A Sunday diversity panel discussed ways to get more women and minorities involved in every level of filmmaking. “Three of my first four computer science teachers were women. So I saw women doing it, and they encouraged me,” said Danielle Feinberg, a director of photography at Pixar Animation Studios who mentors teenage girls interested in tech careers.

The upcoming week will include panels looking at the technological achievements of movies including “Star Wars: The Force Awakens,” “The Jungle Book,” “The Revenant” and “Deadpool.”

But it’s going to be hard to top that 11-minute segment of Lee’s upcoming “Billy Lynn’s Long Halftime Walk,” which was shot in 4K 3-D at an astonishing 120 frames per second. That’s five times the frame rate that has been the cinematic standard since the debut of talkies.

Four years ago this month during CinemaCon at Caesars Palace, scenes from director Peter Jackson’s “The Hobbit” were presented with great fanfare at 48 frames per second. The early reaction was brutal, often along the lines of “it looks like watching a telenovela at a Best Buy.”

Lee’s footage, though, had jaws dropping.

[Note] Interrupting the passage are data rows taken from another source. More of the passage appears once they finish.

Lemma aeadFor_scoped t create : cipher_scoped t (aeadFor kek t create).
Proof using Type.
  unfold aeadFor. split; [apply read_cache_action|]. intros [a|]; [done|].
  apply cipher_scoped_bind.
  - unfold loadDEK, provisionDEK, unwrap. simpl. split; [apply get_dek_action|].
    intros [w|[]]; simpl; try done. destruct create; simpl; [|done].
    split; [done|]. intros [d|]; [|done]. simpl. split; [done|].
    intros [w|]; [|done]. simpl. split; [apply put_dek_action|]. intros pe.
    split; [apply get_dek_action|]. intros [w'|]; [done|]. by destruct pe.
  - intros [d|]; [|done]. destruct (newAESGCM d); [|done]. simpl.
    split; [apply fill_cache_action|done].
Qed.

Lemma on_cipher_scoped {A} t (p : prog (TenantCipher memDEKStore) A) :
  cipher_scoped t p → scoped t (on_cipher p : prog W A).
Proof using Type.
  unfold on_cipher. intros Hp. induction p as [a|X f k IH]; simpl in *; [done|].
  destruct Hp as [Hf Hk]. split; [|auto]. intros i w Hwf _.
  destruct (Hf i (w_cipher w)) as [Hr Hfr]. simpl. rewrite Hr.
  destruct (f i (w_cipher w)) as [x c]. simpl in *. split_and!; [done|done|].
  intros t' Hne. unfold restrict_w. simpl. by rewrite Hfr.
Qed.

Lemma Encrypt_scoped tc p : scoped (tenantID tc) (on_cipher (Encrypt kek tc p) : prog W _).
Proof using Type.
  apply on_cipher_scoped. unfold Encrypt. destruct (String.eqb _ _); [done|].
  apply cipher_scoped_bind; [apply aeadFor_scoped|]. intros [a|]; [|done].
  simpl. split; [done|]. by intros [].
Qed.

Lemma Decrypt_scoped tc p : scoped (tenantID tc) (on_cipher (Decrypt kek tc p) : prog W _).
Proof using Type.
  apply on_cipher_scoped. unfold Decrypt. destruct (String.eqb _ _); [done|].
  destruct p; [done|]. destruct (negb _); [done|].
  apply cipher_scoped_bind; [apply aeadFor_scoped|]. intros [k|]; [|done].
  case_bool_decide; [done|]. by destruct (gcm_open _ _ _ _).
Qed.

(** ** Every handler acts for its caller only *)
Lemma captured_restrict ctx t ev m :
  captured ctx t ev (restrict t m) = captured (M := M) ctx t ev m.
Proof using Type.
  unfold captured. cbn [Store_GetPersonalization memStore_Store].
  unfold GetPersonalization, guarded_read. cbn [ctx_err].
  by rewrite weights_restrict, prefs_restrict.
Qed.

(** The update step of RecordFeedback, with the captured variables. *)
Lemma feedback_action t ctx ev :
  action_of t (on_store (λ i s,
    let '(r, s') := Store_UpdateLearnedWeights (in_env i) (at_ctx ctx i) t (feedbackUpdate (M := M) ev) s in
    (match r with Err e => Err e | Ok _ => captured (M := M) ctx t ev s end, s')) : Inp → W → _).
Proof using Type.
  intros i w Hwf Hfr.
  pose proof (on_store_action t ctx (λ _, OpUpdateWeights (feedbackUpdate (M := M) ev)) RUnit
    (λ i, UpdateLearnedWeights (in_env i) (at_ctx ctx i) t (feedbackUpdate (M := M) ev))
    ltac:(by intros ?? [=]) ltac:(done) i w Hwf Hfr) as (Hr & Hw & Hf).
  unfold on_store in *. simpl in *.
  rewrite captured_restrict.
  destruct (UpdateLearnedWeights _ _ _ _ (restrict t (w_store w))) as [r1 m1].
  destruct (UpdateLearnedWeights _ _ _ _ (w_store w)) as [r2 m2]. simpl in *.
  injection Hr as -> ->. split_and!; [done|done|exact Hf].
Qed.

Ltac store_call ctx op wr :=
  split; [first [eapply (on_store_action _ ctx op wr); [by intros ?? [=]|done]
                |eapply (read_store_action _ ctx op wr); [by intros ?? [=]|done]]
         |intros ?; try (apply scoped_stored; done)].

In a nutshell, the higher the frame rate, the closer an image looks to real life. During Saturday’s demonstration, the depth of field was staggering, almost as though the back of the screen had opened up. Actors often seemed to emerge from the screen, hologram style. Co-star Vin Diesel never looked more lifelike.

“I’m not a technical guy at all. I just have a lot of curiosity,” Lee said. For him, shooting at 120fps wasn’t about showing off. It was a storytelling device.

Based on the 2012 novel by Ben Fountain, the movie follows soldiers brought home after a horrific battle for a victory tour culminating in the halftime show of the Dallas Cowboys’ Thanksgiving game. Lee said he wanted the movie’s war footage to look as realistic as possible so moviegoers could have a better understanding of what those soldiers experienced.

The high frame rate changes everything about filmmaking, Lee said. “I don’t dare” put makeup on the actors, because it shows up on-screen. “If you try to act, it looks like you’re trying to act.”

“Billy Lynn’s Long Halftime Walk” won’t be released until November, which could give movie theaters a chance to catch up to the technology. As of now, no single projector can handle it, so two projector heads, each using four laser modules, were specially configured for the demonstration.

Even with seven months to go, it isn’t certain how many U.S. theaters, if any, will be able to play it the way Lee intended. Locally, the Dolby Cinema setup that’s being installed inside a theater at AMC Town Square is a possibility.

Still, Lee wasn’t deterred.

“This will be a long journey,” he said. “We’re beginning to find what I think digital cinema means, but we’re still not quite there yet.”